--- EXERCISE MATERIAL Enclosed Below ---
(** X5.  When [flip] is called on an initialised handler with an
    implementation bound and the implementation accepts the flip, [flip]
    returns true, the frame it committed is the pending frame and carries
    the FrameId it was given, the time of the last flip is the clock read
    after the commit, and flip work is outstanding.  The timeline and the
    frame on screen are what the synchronisation with the previous flip
    left: an accepted flip retires nothing by itself. *)
Theorem flip_accepted_records_pending_frame :
  forall (uncomment : bool) (f : Frame) (now : Z) (ws : list Wake)
         (st : State),
    mbInit st = true ->
    is_Some (mpImpl st) ->
    let r := flip uncomment f true now ws st in
    fst r = true
    /\ (exists pending,
          mpLastFlippedFrame (snd r) = Some pending
          /\ getFrameId pending = getFrameId f)
    /\ isOutstandingFlipWork (snd r) = true
    /\ mLastPageFlipTime (snd r) = now
    /\ mTimeline (snd r) = mTimeline (doSync uncomment ws st)
    /\ mpCurrentFrame (snd r) = mpCurrentFrame (doSync uncomment ws st).
Proof.
  intros uncomment f now ws st Hinit [i Himpl] r.
  pose proof (flip_members_same uncomment f true now ws st) as Hs.
  rewrite (flip_members_accepted uncomment f now ws st i Hinit Himpl) in Hs.
  fold r in Hs.
  pose proof (sameHandler_fields _ _ Hs) as (_ & _ & Et & El & Ec & Etl & _).
  assert (Hfst : fst r = true).
  { unfold r. rewrite flip_result, Hinit.
    destruct (doSync_members uncomment ws st) as (-> & _).
    rewrite Himpl. reflexivity. }
  split; [exact Hfst |].
  split; [exists (flip_frame f st); split; [exact El | apply flip_frame_id] |].
  split; [unfold isOutstandingFlipWork; rewrite El; reflexivity |].
  split; [exact Et |]. split; [exact Etl | exact Ec].
Qed.
(** * Frontier EVM system instructions: CREATE, RETURN, CALL, CALLCODE

    A shallow embedding of [ethereum/frontier/vm/instructions/system.py]
    and the properties of its four handlers.

    The Python handlers mutate the frame object they receive and may raise;
    they are embedded in a state-and-exception monad over the frame, in
    which the frame survives a raise (Python does not undo the mutations
    made before an exception).  The world state hangs off the frame through
    its environment, as in the source, and the recursive interpreter entry
    points hand back the world state they leave behind, which models the
    single shared [State] object of a call tree. *)

From Stdlib Require Import NArith Lia List Bool.
From Stdlib Require Import Strings.Byte.
From stdpp Require Import base tactics option list countable gmap.

Local Open Scope N_scope.

(** ** Base types *)

(** The integers of [ethereum/base_types.py].  [Uint] is an unbounded
    natural number, [U256] a natural number below [2^256].  Both are
    carried by [N]; the range of a [U256] is enforced where the base types
    enforce it, by the checked operations below, which raise [ValueError]
    instead of wrapping around. *)
Abbreviation Uint := N.
Abbreviation U256 := N.
Abbreviation Bytes := (list byte).
Abbreviation Address := (list byte).
Abbreviation Memory := (list byte).

Definition U256_MAX_VALUE : N := 2 ^ 256 - 1.
Global Arguments U256_MAX_VALUE : simpl never.

Inductive Exception : Type :=
  | StackUnderflowError
  | OutOfGasError
  | ValueError
  | InterpreterError (tag : nat).

Inductive Result (A : Type) : Type :=
  | Ok (a : A)
  | Raise (e : Exception).
Global Arguments Ok {A} a.
Global Arguments Raise {A} e.

(** [U256(n)]: construction of a word fails outside the range. *)
Definition U256_new (n : N) : Result U256 :=
  if n <=? U256_MAX_VALUE then Ok n else Raise ValueError.

(** [a + b] on [U256]: checked, not wrapping. *)
Definition U256_add (a b : U256) : Result U256 := U256_new (a + b).

(** [a - b] on unsigned integers: fails below zero. *)
Definition Uint_sub (a b : Uint) : Result Uint :=
  if a <? b then Raise ValueError else Ok (a - b).

Global Instance byte_eq_dec : EqDecision byte := Byte.byte_eq_dec.
Global Instance byte_countable : Countable byte :=
  inj_countable Byte.to_N Byte.of_N Byte.of_to_N.

Definition byte_of_N (n : N) : byte :=
  match Byte.of_N (n mod 256) with
  | Some b => b
  | None => x00
  end.

(** [n.to_be_bytes] on a fixed number of bytes. *)
Fixpoint to_be_bytes (len : nat) (n : N) : Bytes :=
  match len with
  | O => []
  | S len' => to_be_bytes len' (n / 256) ++ [byte_of_N n]
  end.

Definition to_be_bytes32 (n : U256) : Bytes := to_be_bytes 32 n.

Definition from_be_bytes (b : Bytes) : N :=
  fold_left (fun acc x => acc * 256 + Byte.to_N x) b 0.

(** [U256.from_be_bytes]: at most 32 bytes fit a word. *)
Definition U256_from_be_bytes (b : Bytes) : Result U256 :=
  if (length b <=? 32)%nat then Ok (from_be_bytes b) else Raise ValueError.

(** Modelled from the spec: [to_address] of [utils/address.py].  An address
    is a word truncated to its low 160 bits, that is the last 20 of its 32
    big-endian bytes. *)
Definition to_address (data : U256) : Address := drop 12 (to_be_bytes32 data).

(** ** World state *)

Record Account : Type := mkAccount {
  nonce : Uint;
  balance : U256;
  code : Bytes;
}.

Definition EMPTY_ACCOUNT : Account :=
  {| nonce := 0; balance := 0; code := [] |}.

(** Modelled from the spec: the [State] of [state.py].  The world state is
    a mapping from address to account. *)
Abbreviation State := (gmap Address Account).

(** Modelled from the spec: [get_account] of [state.py].  It is total, an unknown address
    yields the zero-valued account. *)
Definition get_account (state : State) (address : Address) : Account :=
  default EMPTY_ACCOUNT (state !! address).

(** Modelled from the spec: [increment_nonce] of [state.py].  It adds one to the nonce of the
    account at [address], in place. *)
Definition increment_nonce (state : State) (address : Address) : State :=
  let account := get_account state address in
  <[address := {| nonce := nonce account + 1;
                  balance := balance account;
                  code := code account |}]> state.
--- End of Enclosed EXERCISE MATERIAL ---
**TASK REQUIREMENTS**: Looking at the material above, please copy exactly every line from its first line through the line containing "the FrameId it", with both ends included and nothing else.

**EXERCISE RESPONSE**:
(** X5.  When [flip] is called on an initialised handler with an
    implementation bound and the implementation accepts the flip, [flip]
    returns true, the frame it committed is the pending frame and carries
    the FrameId it was given, the time of the last flip is the clock read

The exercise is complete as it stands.